External Factors: Sentiment
Stock market sentiment may be one of the most misunderstood indicators out there. In the old days - back before computers when stock market analysts drew trendlines with a ruler and the calculation of a moving average involved a legal pad, a pencil, and a calculator - being a "contrarian" was something unique. Back then, there were a handful of managers who knew that going contrary to the crowd was an easy way to make money.
But as happens with just about any market indicator or strategy over time, being a contrarian has become extremely popular. Nowadays, everyone wants to be a contrarian because "the crowd" is viewed as being the "dumb money." Yet by definition, this simply isn't possible. Remember, everyone can't be a contrarian! So, since every trader looks at sentiment indicators on a weekly basis, is it time to abandon the idea of contrary opinion?
Using Sentiment Indicators The Right Way
If you use investor sentiment in a traditional fashion, yes, it is probably a good idea to toss these indicators aside as they have simply become too popular. However, there is a wrinkle that can be applied to the sentiment game that can make these indicators a very valuable tool in your analysis arsenal.
The most common application of investor sentiment data is to look for the indicators to become either overly positive or overly negative - then become a "contrarian." However, there is a better way.

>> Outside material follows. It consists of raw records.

(** ** The records of [config.rs] *)

Definition tls_struct : Struct TlsConfig :=
  Build mkTlsConfig |> required_field "cert" de_string |> required_field "key" de_string.
Definition de_tls : Decoder TlsConfig := deserialize_struct true tls_struct.

Definition legacy_token_struct : Struct RawLegacyToken :=
  Build mkRawLegacyToken
  |> default_field "srh_id" (de_option de_string) None
  |> required_field "connection_string" de_string
  |> default_field "max_connections" de_usize default_max_connections.
Definition de_legacy_token : Decoder RawLegacyToken := deserialize_struct false legacy_token_struct.

Definition rate_limit_struct : Struct RawRateLimitConfig :=
  Build mkRawRateLimit
  |> default_field "per_token_commands_per_sec" de_u64
       (raw_per_token_commands_per_sec raw_rate_limit_default).
Definition de_rate_limit : Decoder RawRateLimitConfig := deserialize_struct true rate_limit_struct.

Definition load_struct : Struct RawLoadConfig :=
  let d := raw_load_default in
  Build mkRawLoad
  |> default_field "max_in_flight" de_usize (raw_max_in_flight d)
  |> default_field "max_response_bytes" de_usize (raw_max_response_bytes d)
  |> default_field "shed_retry_after_secs" de_u64 (raw_shed_retry_after_secs d)
  |> default_field "body_read_timeout_ms" de_u64 (raw_body_read_timeout_ms d).
Definition de_load : Decoder RawLoadConfig := deserialize_struct true load_struct.

Definition server_struct : Struct RawServerConfig :=
  let d := raw_server_default in
  Build mkRawServer
  |> default_field "port" de_u16 (raw_port d)
  |> default_field "bind" de_string (raw_bind d)
  |> default_field "tls" (de_option de_tls) (raw_tls d)
  |> default_field "max_body_bytes" de_usize (raw_max_body_bytes d)
  |> default_field "max_pipeline_commands" de_usize (raw_max_pipeline_commands d)
  |> default_field "max_request_elements" de_usize (raw_max_request_elements d)
  |> default_field "http_timeout_ms" de_u64 (raw_http_timeout_ms d)
  |> default_field "rate_limit" de_rate_limit (raw_rate_limit d)
  |> default_field "load" de_load (raw_load d)
  |> default_field "metrics_bind" de_string (raw_metrics_bind d).
Definition de_server : Decoder RawServerConfig := deserialize_struct true server_struct.

Definition introspection_struct : Struct RawIntrospectionConfig :=
  let d := raw_introspection_default in
  Build mkRawIntrospection
  |> default_field "enabled" de_bool (raw_introspection_enabled d)
  |> default_field "url" de_string (raw_introspection_url d)
  |> default_field "client_id" de_string (raw_introspection_client_id d)
  |> default_field "client_secret" de_string (raw_introspection_client_secret d)
  |> default_field "cache_secs" de_u64 (raw_introspection_cache_secs d).
Definition de_introspection : Decoder RawIntrospectionConfig :=
  deserialize_struct true introspection_struct.

Definition jwt_struct : Struct RawJwtConfig :=
  let d := raw_jwt_default in
  Build mkRawJwt
  |> default_field "issuer" de_string (raw_issuer d)
  |> default_field "audience" de_string (raw_audience d)
  |> default_field "jwks_refresh_secs" de_u64 (raw_jwks_refresh_secs d)
  |> default_field "role_prefix" de_string (raw_role_prefix d)
  |> default_field "client_id" de_string (raw_jwt_client_id d)
  |> default_field "introspection" de_introspection (raw_introspection d).
Definition de_jwt : Decoder RawJwtConfig := deserialize_struct true jwt_struct.

Definition static_token_struct : Struct RawStaticTokenConfig :=
  let d := raw_static_token_default in
  Build mkRawStaticToken
  |> default_field "pool" de_string (raw_token_pool d)
  |> default_field "read_only" de_bool (raw_token_read_only d)
  |> default_field "allowed_commands" (de_option (de_vec de_string)) (raw_token_allowed_commands d)
  |> default_field "blocked_commands" (de_vec de_string) (raw_token_blocked_commands d)
  |> default_field "allowed_script_sha256" (de_vec de_string) (raw_token_allowed_script_sha256 d)
  |> default_field "key_prefix" (de_option de_string) (raw_token_key_prefix d).
Definition de_static_token : Decoder RawStaticTokenConfig :=
  deserialize_struct true static_token_struct.

Definition breaker_struct : Struct RawBreakerConfig :=
  let d := raw_breaker_default in
  Build mkRawBreaker
  |> default_field "failure_threshold" de_usize (raw_failure_threshold d)
  |> default_field "cooldown_ms" de_u64 (raw_cooldown_ms d).
Definition de_breaker : Decoder RawBreakerConfig := deserialize_struct true breaker_struct.

Definition pool_struct : Struct RawPoolConfig :=
  let d := raw_pool_default in
  Build mkRawPool
  |> default_field "connection_string" de_string (raw_connection_string d)
  |> default_field "max_connections" de_usize (raw_max_connections d)
  |> default_field "command_timeout_ms" de_u64 (raw_command_timeout_ms d)
  |> default_field "acquire_timeout_ms" de_u64 (raw_acquire_timeout_ms d)
  |> default_field "max_waiters" (de_option de_usize) (raw_max_waiters d)
  |> default_field "breaker" de_breaker (raw_breaker d)
  |> default_field "allowed_script_sha256" (de_vec de_string) (raw_allowed_script_sha256 d).
Definition de_pool : Decoder RawPoolConfig := deserialize_struct true pool_struct.

Definition auth_struct : Struct RawAuthConfig :=
  let d := raw_auth raw_config_default in
  Build mkRawAuth
  |> default_field "jwt" (de_option de_jwt) (raw_jwt d)
  |> default_field "static_tokens" (de_map de_static_token) (raw_static_tokens d).
Definition de_auth : Decoder RawAuthConfig := deserialize_struct true auth_struct.

Definition config_struct : Struct RawConfig :=
  let d := raw_config_default in
  Build mkRawConfig
  |> default_field "server" de_server (raw_server d)
  |> default_field "auth" de_auth (raw_auth d)
  |> default_field "pools" (de_map de_pool) (raw_pools d).
Definition de_config : Decoder RawConfig := deserialize_struct true config_struct.

(** [serde_json::from_value] at the two types [Config::from_json] reads. *)
Section FromValue.
Context (display : DeError → string).
Definition legacy_from_value (v : Value) : result (gmap string RawLegacyToken) string :=
  map_err display (de_map de_legacy_token v).
Definition raw_from_value (v : Value) : result RawConfig string := map_err display (de_config v).
End FromValue.

(** ** The reference: reading field by field *)

(** The first value under a key, and the first position of a name. *)
Fixpoint assoc (k : string) (entries : list (string * Value)) : option Value :=
  match entries with
  | [] => None
  | (k', v) :: entries => if String.eqb k k' then Some v else assoc k entries
  end.

Fixpoint index_of (k : string) (l : list string) : option nat :=
  match l with
  | [] => None
  | k' :: l => if String.eqb k k' then Some 0 else S <$> index_of k l
  end.

(** The value a record gives to a field, by name in an object and by position
    in an array. *)
Definition entry_at (fields : list string) (v : Value) (k : string) : option Value :=
  match v with
  | Value.Object entries => assoc k entries
  | Value.Array l => index_of k fields ≫= (l !!.)
  | _ => None
  end.

(** Reads each field where [at_] finds it, without walking the document. *)
Fixpoint read {A} (s : Struct A) (at_ : string → option Value) : result A DeError :=
  match s with
  | Build a => Ok a
  | Field name de absent rest =>
      let? f := read rest at_ in
      let? x := match at_ name with
                | Some v => de v
                | None => ok_or (DeError.MissingField name) absent
                end in
      Ok (f x)
  end.

(** What a document may look like for a declaration. *)
Definition shape_ok (deny : bool) (fields : list string) (v : Value) : Prop :=
  match v with
  | Value.Object entries => deny = true → entries.*1 ⊆ fields
  | Value.Array l => length l ≤ length fields
  | _ => False
  end.

(** No key twice, as in the map of a parsed object. *)
Definition unique_keys (v : Value) : Prop :=
  match v with Value.Object entries => NoDup entries.*1 | _ => True end.

(** ** Lemmas on the reading of a document *)

Lemma index_of_app_l k l l' : k ∈ l → index_of k (l ++ l') = index_of k l.
Proof.
  induction l as [|a l IH]; [by intros ?%elem_of_nil|]. cbn.
  destruct (String.eqb_spec k a); [done|]. intros [?|Hk]%elem_of_cons; [done|]. by rewrite IH.
Qed.

Lemma index_of_snoc k l : k ∉ l → index_of k (l ++ [k]) = Some (length l).
Proof.
  induction l as [|a l IH]; cbn; [by rewrite String.eqb_refl|]. intros Hk.
  destruct (String.eqb_spec k a); [set_solver|]. rewrite IH by set_solver. done.
Qed.

Lemma assoc_None k entries : assoc k entries = None ↔ k ∉ entries.*1.
Proof.
  induction entries as [|[k' v] entries IH]; cbn; [set_solver|].
  destruct (String.eqb_spec k k') as [->|]; [set_solver|]. rewrite IH. set_solver.
Qed.

Lemma assoc_elem k v entries : assoc k entries = Some v → (k, v) ∈ entries.
Proof.
  induction entries as [|[k' v'] entries IH]; cbn; [done|].
  destruct (String.eqb_spec k k') as [->|]; [intros [= ->]; left|]. intros ?. right. auto.
Qed.

Lemma read_ext {A} (s : Struct A) g g' : (∀ n, n ∈ names s → g n = g' n) → read s g = read s g'.
Proof.
  induction s as [A a|A T name de absent rest IH]; intros Hg; [done|]. cbn in *.
  rewrite IH by set_solver. by rewrite Hg by set_solver.
Qed.

(** The slots hold what [get] finds. *)
Fixpoint slots_from {A} (get : string → option Value) (s : Struct A) : Slots s → Prop :=
  match s return Slots s → Prop with
  | Build _ => λ _, True
  | Field name de _ rest => λ '(sl, o),
      slots_from get rest sl ∧
      match get name with Some v => ∃ x, de v = Ok x ∧ o = Some x | None => o = None end
  end.

Lemma slots_from_ext {A} (s : Struct A) g g' sl :
  (∀ n, n ∈ names s → g n = g' n) → slots_from g s sl → slots_from g' s sl.
Proof.
  induction s as [A a|A T name de absent rest IH]; intros Hg; [done|]. destruct sl as [sl o]. cbn in *.
  rewrite <- (Hg name) by set_solver. intros [? ?]. split; [|done]. apply IH; [set_solver|done].
Qed.

Lemma no_slots_from {A} (s : Struct A) : slots_from (λ _, None) s (no_slots s).
Proof. induction s as [|A T name de absent rest IH]; cbn; auto. Qed.

Lemma finish_reads {A} (s : Struct A) g sl : slots_from g s sl → finish s sl = read s g.
Proof.
  induction s as [A a|A T name de absent rest IH]; [done|]. destruct sl as [sl o]. cbn. intros [Hsl Ho].
  rewrite (IH _ Hsl). destruct (read rest g) as [f|]; [|done].
  destruct (g name) as [v|]; [destruct Ho as (x & -> & ->)|rewrite Ho]; done.
Qed.

Lemma read_slots {A} (s : Struct A) g a : read s g = Ok a → ∃ sl, slots_from g s sl.
Proof.
  induction s as [A a'|A T name de absent rest IH]; [by exists tt|]. cbn.
  destruct (read rest g) as [f|] eqn:Hf; [|done]. destruct (IH f eq_refl) as [sl Hsl].
  destruct (g name) as [v|] eqn:Hv; [|by exists (sl, None)].
  destruct (de v) as [x|] eqn:Hx; [|done]. intros _. exists (sl, Some x). eauto.
Qed.

(** Filling a slot extends what has been found. *)
Definition extend (k : string) (v : Value) (get : string → option Value) (n : string) : option Value :=
  if String.eqb n k then Some v else get n.

Lemma fill_spec {A} (s : Struct A) k v get sl :
  NoDup (names s) → slots_from get s sl →
  match fill s k v sl with
  | None => k ∉ names s
  | Some (Ok sl') => k ∈ names s ∧ get k = None ∧ slots_from (extend k v get) s sl'
  | Some (Err _) => k ∈ names s ∧ (get k = None → ∀ g sl', g k = Some v → ¬ slots_from g s sl')
  end.
Proof.
  induction s as [A a|A T name de absent rest IH]; [set_solver|]. destruct sl as [sl o]. cbn [names].
  intros [Hnd [Hni _]]%NoDup_app [Hsl Ho]. cbn [fill].
  destruct (String.eqb_spec name k) as [->|Hne].
  - destruct (get k) as [w|] eqn:Hk.
    { destruct Ho as (x & _ & ->). split; [set_solver|done]. }
    rewrite Ho. destruct (de v) as [x|] eqn:Hx.
    + split_and!; [set_solver|done|]. cbn. split.
      * eapply slots_from_ext; [|exact Hsl]. intros n Hn. unfold extend.
        destruct (String.eqb_spec n k) as [->|]; [|done]. by destruct (Hni k Hn ltac:(left)).
      * unfold extend. rewrite String.eqb_refl. eauto.
    + split; [set_solver|]. intros _ g [sl' o'] Hg [_ Hs]. rewrite Hg in Hs. destruct Hs as (x & Hx2 & _). congruence.
  - specialize (IH sl Hnd Hsl). destruct (fill rest k v sl) as [[sl'|e]|]; cbn.
    + destruct IH as (? & ? & ?). split_and!; [set_solver|done|done|].
      unfold extend. by destruct (String.eqb_spec name k).
    + destruct IH as [? He]. split; [set_solver|]. intros Hk g [sl' o'] Hg [Hs _]. by eapply He.
    + set_solver.
Qed.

Strong Sentiment Readings Aren't Bad
Currently, lots of folks are crying wolf about the risk in the stock market due to the fact that investor sentiment has become quite positive. But, it is vital to understand that positive sentiment in and of itself, isn't bad. No, it's when sentiment reaches an extreme level and then (and this is the important part) reverses that it can pay to become a contrarian.
Each week, at StateoftheMarkets.com, we review one of our favorite long-term sentiment indicators that utilizes the Investor's Intelligence data. Over the years, this indicator has done a great job of warning investors that things are getting frothy. Oh, and this indicators is currently on a sell signal.
However, as we've stated a time or two in this series, relying on any one indicator can be problematic. As such, we prefer to put together a "tree of indicators" to give us the true picture of the area under review. And if you've been reading this series from the beginning, it won't surprise you to learn that we utilize combination of indicators, or models, in order to analyze market sentiment.
The Best Way To Use Sentiment Indicators
Before we get to the make-up of the model, the performance and the current reading, it is important to recognize that there is one major problem with sentiment indicators. You see, since bull markets have a tendency to run farther and last longer than almost anyone can imagine, the warning flags waved by sentiment indicators can oftentimes be early - sometimes VERY early.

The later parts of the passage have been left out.